QMCPACK
Integrated energy density is not equal to the total energy
Describe the bug
I might be doing something wrong, but I can't get the integrated energy density to be equal to the total energy. Specifically, I am comparing the VMC total energy from the scalar.dat file against the integrated energy density from the stat.h5 file. The integration is carried out as np.sum(self.total) * domain_volumes / np.sum(self.weights) in the attached get_edens.py script.
VMC total: -84.891(5) Ha Integrated Total Energy: -355.2907763843961
To Reproduce An example is attached. vmc_J123.zip
Expected behavior VMC total energy and the integrated edens should be equal.
System: NERSC
@aannabe Here is an absolute correctness check you can make:
- Setup a VMC run with a single walker, a number of blocks, and 1 step per block
- Lightly edit qmcpack/src/Estimators/EnergyDensityEstimator.cpp as follows:
- Go to the ::evaluate function (line 232)
- Write a pair of loops that sum the per-particle quantities
Ts,Vd, andVsinto a scalar (say, at line 291). - Print the scalar using
app_log()<<"summed particle energy: "<<scalar<<std::endl;
- Recompile QMCPACK and run VMC. The printed summed energies should match those written to scalar.dat, otherwise there is a bug. These should similarly match the summed energies from the EnergyDensityEstimator in stat.h5.

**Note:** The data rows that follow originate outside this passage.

(** ** The manager's invariant *)

Definition reads_of (self : SubscriptionManager) : Z -> option Reads :=
  fun id => option_map sub_reads (slab_get id (subscribers self)).

(** The two maps hold the reads of exactly the subscribers in the slab; a key
    waiting for its client to go away never names a later subscriber. *)
Record manager_ok (self : SubscriptionManager) : Prop := {
  mg_index : index_maps_ok (sub_indexed (subscriptions self)) (index_reads (reads_of self));
  mg_search : subs_ok (sub_search (subscriptions self)) (search_reads (reads_of self));
  mg_reads : forall id s, slab_get id (subscribers self) = Some s -> read_set_ok (sub_reads s);
  mg_closed : forall k s, k ∈ closed_subscriptions self -> slab_get (key_id k) (subscribers self) = Some s -> key_seq k <= sub_seq s;
  mg_keys : forall k, k ∈ closed_subscriptions self -> key_seq k < next_seq self;
}.

Lemma manager_new_ok id ts : manager_ok (sub_manager_new id ts).
Proof.
  assert (Hnone : forall id', reads_of (sub_manager_new id ts) id' = None).
  { intros id'. unfold reads_of. cbn [subscribers sub_manager_new]. by rewrite slab_get_new. }
  constructor.
  - constructor; [done|done|]. intros n _ id'. unfold index_reads. by rewrite Hnone.
  - eapply subs_ok_ext; [|apply subs_ok_new]. intros n id'. unfold search_reads. by rewrite Hnone.
  - intros id' s. cbn [subscribers sub_manager_new]. by rewrite slab_get_new.
  - by intros k s ?%elem_of_nil.
  - by intros k ?%elem_of_nil.
Qed.
(** [receive_message] of a [MutationResponse] or an [ActionResponse]. *)
Definition receive_response (self : BaseConvexClient) (request_type : RequestType) (request_id : Z) (value : FunctionResult) (ts : option Timestamp)
    : outcome reconnect_reason BaseConvexClient :=
  let observed := match request_type, ts with Mutation, Some ts => observe_timestamp (max_observed_timestamp self) ts | _, _ => max_observed_timestamp self end in
  let? (requests, notifications) := update_request (request_manager self) request_id request_type value
    (match request_type with Mutation => ts | Action => None end) in
  Ret (MkClient (local self) (remote self) (optimistic_query_results self) requests (next_request_id self)
    (outgoing_message_queue self) observed (notified self ++ notifications)).

(** The messages of the server. *)
Inductive ServerMessage :=
| TransitionMessage (t : Transition)
| MutationResponse (request_id : Z) (result : FunctionResult) (ts : option Timestamp)
| ActionResponse (request_id : Z) (result : FunctionResult)
| AuthError
| FatalError
| Ping
| TransitionChunk.

Definition receive_message (self : BaseConvexClient) (m : ServerMessage) : outcome reconnect_reason BaseConvexClient :=
  match m with
  | TransitionMessage t => receive_transition self t
  | MutationResponse request_id result ts => receive_response self Mutation request_id result ts
  | ActionResponse request_id result => receive_response self Action request_id result None
  | AuthError | FatalError | TransitionChunk => Err ServerError
  | Ping => Ret self
  end.

Definition resend_ongoing_queries_mutations (self : BaseConvexClient) : BaseConvexClient :=
  let '(l, state_restart_messages) := local_restart (local self) in
  MkClient l remote_new (optimistic_query_results self) (request_manager self) (next_request_id self)
    (outgoing_message_queue self ++ state_restart_messages ++ requests_restart (request_manager self))
    (max_observed_timestamp self) (notified self).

Thank you for taking a look and the suggested checks to make. I ran a similar input with the legacy code (attached below). Somehow I seem to be getting all zeros written to the stat.h5 file.
For the sake of time, we have decided to drop the EnergyDensity from our current work, but I will try to test the above once I get the time.
@PDoakORNL can you post the legacy inputs you are using to compare your batched implementation against?